In every other sputter coater, the process works as advertised: you put in your samples, suck out the air, add the gas, turn on the voltage, and the beautiful purple plasma sputters contentedly. But Xena just laughs at the voltage, waiting. I add a little xenon, stand by thinking about nothing, add a little more, stand by again, and so on. Sometimes this goes on for long enough that the amount of xenon within the chamber becomes too high and I have to suck that out and start again. This can go on for an hour, or more. Xena lives in the Geology department and the lab manager there, Mike Jercinovic, has a theory about what is causing the delay, but fixing it is non-trivial. Sometimes, Xena sputters on the first go.

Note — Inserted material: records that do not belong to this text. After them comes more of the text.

(** * auto-run: the execution core of the browser-automation runner

    A shallow embedding of the TypeScript sources
    - [utils/error-handler.ts]  (error classification and smart retry),
    - [utils/logger.ts]         (the session logger),
    - [actions/validator.ts]    (structural script validation),
    - [browser/controller.ts]   ([closeBrowser]),
    - [executor/engine.ts]      ([executeScript]) and
    - [actions/parser.ts]       (the parser of script documents),
    followed by the properties of the specification that were checked
    against them.

    Conventions.
    - JavaScript numbers that the code only uses as integers (attempt
      counters, millisecond delays, step numbers, time stamps) are [Z].
    - JavaScript strings are [string]; one [ascii] is one UTF-16 code unit
      below 256 (the Latin-1 range), on which [toLowerCase] is exact.
    - [async] functions are run to completion in program order; a promise
      that the source does not await (the file write started by
      [Logger.log]) is run at the point where it is created.
    - A thrown value is kept as the string [String(error)], which is the
      only way the sources ever inspect it. *)

From Stdlib Require Import ZArith Ascii String.
From stdpp Require Import base tactics option list strings pretty gmap.

Local Open Scope Z_scope.

(* ===================================================================== *)
(** * JavaScript runtime fragments *)
(* ===================================================================== *)

Module JS.

(** How a computation completes. [OutOfFuel] only arises from the bounded
    unrolling of [while (true)]; it is never caught. *)
Inductive Res (A : Type) : Type :=
| Ok (a : A)
| Throw (e : string)
| OutOfFuel.
Arguments Ok {A} a.
Arguments Throw {A} e.
Arguments OutOfFuel {A}.

(** State and exception monad over a store [St]. *)
Definition M (St A : Type) : Type := St → Res A * St.

Definition ret {St A} (a : A) : M St A := λ σ, (Ok a, σ).

Definition bind {St A B} (c : M St A) (k : A → M St B) : M St B :=
  λ σ, match c σ with
       | (Ok a, σ') => k a σ'
       | (Throw e, σ') => (Throw e, σ')
       | (OutOfFuel, σ') => (OutOfFuel, σ')
       end.

Definition throw {St A} (e : string) : M St A := λ σ, (Throw e, σ).

Definition diverge {St A} : M St A := λ σ, (OutOfFuel, σ).

(** [try { c } catch (e) { h e }] *)
Definition try_catch {St A} (c : M St A) (h : string → M St A) : M St A :=
  λ σ, match c σ with
       | (Throw e, σ') => h e σ'
       | r => r
       end.

(** [try { c } finally { f }]: [f] runs after a value and after a throw;
    the completion of [c] is kept unless [f] itself throws. *)
Definition try_finally {St A} (c : M St A) (f : M St unit) : M St A :=
  λ σ, match c σ with
       | (OutOfFuel, σ') => (OutOfFuel, σ')
       | (r, σ') =>
           match f σ' with
           | (Ok _, σ'') => (r, σ'')
           | (Throw e, σ'') => (Throw e, σ'')
           | (OutOfFuel, σ'') => (OutOfFuel, σ'')
           end
       end.
(** * raid-helper: the status reader, the progress bar and the reboot loop

    A shallow embedding of [main.go].  The program reads [/proc/mdstat]
    through a [bufio.Scanner], extracts a few facts from its lines with
    [strings.Contains] and two regular expressions, renders a textual
    progress bar and polls until no check is running before it reboots.

    Conventions of the embedding:
    - a Go [string] is a [string] of bytes ([ascii]); the two patterns of the
      program only name ASCII bytes, so matching bytes and matching runes
      select the same substrings;
    - a Go [int] is a [Z]; the only place where the 64-bit range matters
      (the conversion of a [float64] and the subtractions that follow it)
      has its wrap-around written out; counters of lines and of bytes stay
      far below [2^63];
    - a Go [float64] is an IEEE 754 binary64 number, a [spec_float] with the
      operations of the standard library's specification at precision 53,
      rounding to nearest even;
    - a Go [(value, error)] result is a pair whose second component is an
      [option error];
    - a panic is [None], or the event [Panic] in a trace;
    - the file system is a parameter: each open of [/proc/mdstat] observes a
      value of type [mdstat], the lines that the scanner delivers and
      whether it stops with an error;
    - memory is a parameter of the functions that build strings of a
      length given by their caller: [strings.Repeat] and [drawProgressBar]
      take the length of the longest string that the machine has room for,
      and end the run ([None]) on a longer one.  The strings of the program
      itself, lines of less than 64 KiB and bars of 20 and 50 bytes, are
      taken to fit: the commands run with the largest memory there is. *)

From Stdlib Require Import ZArith Lia Bool List String Ascii.
From Stdlib Require Import Reals Lra Psatz.
From Stdlib Require Import DecimalString.
From Corelib Require Import SpecFloat.
Import ListNotations.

Figure 1. Scanning electron micrograph of the cell wall of a meta-xylem cell from a control section. Scattered bright lines and spots are debris.

 

Figure 2. As for Figure 1, but for a scrubbed section.

With the samples coated (at last) a few days later I looked at them in the scanning electron microscope. The control samples had a lot more debris than the scrubbed ones. The pattern is exemplified by the giant meta-xylem cells, which look a little messy in the control (Fig. 1) but scrub-up well with the washing (Fig. 2). Cleanliness was not ‘all-or-nothing’. There were some areas of the controls that were clean and some areas of the scrubbed samples were dirty. Still, the scrubbed ones were clean enough that I am satisfied. With some trials and errors, I might find a way to clean off the last remaining bits, but I’d rather get on with the project.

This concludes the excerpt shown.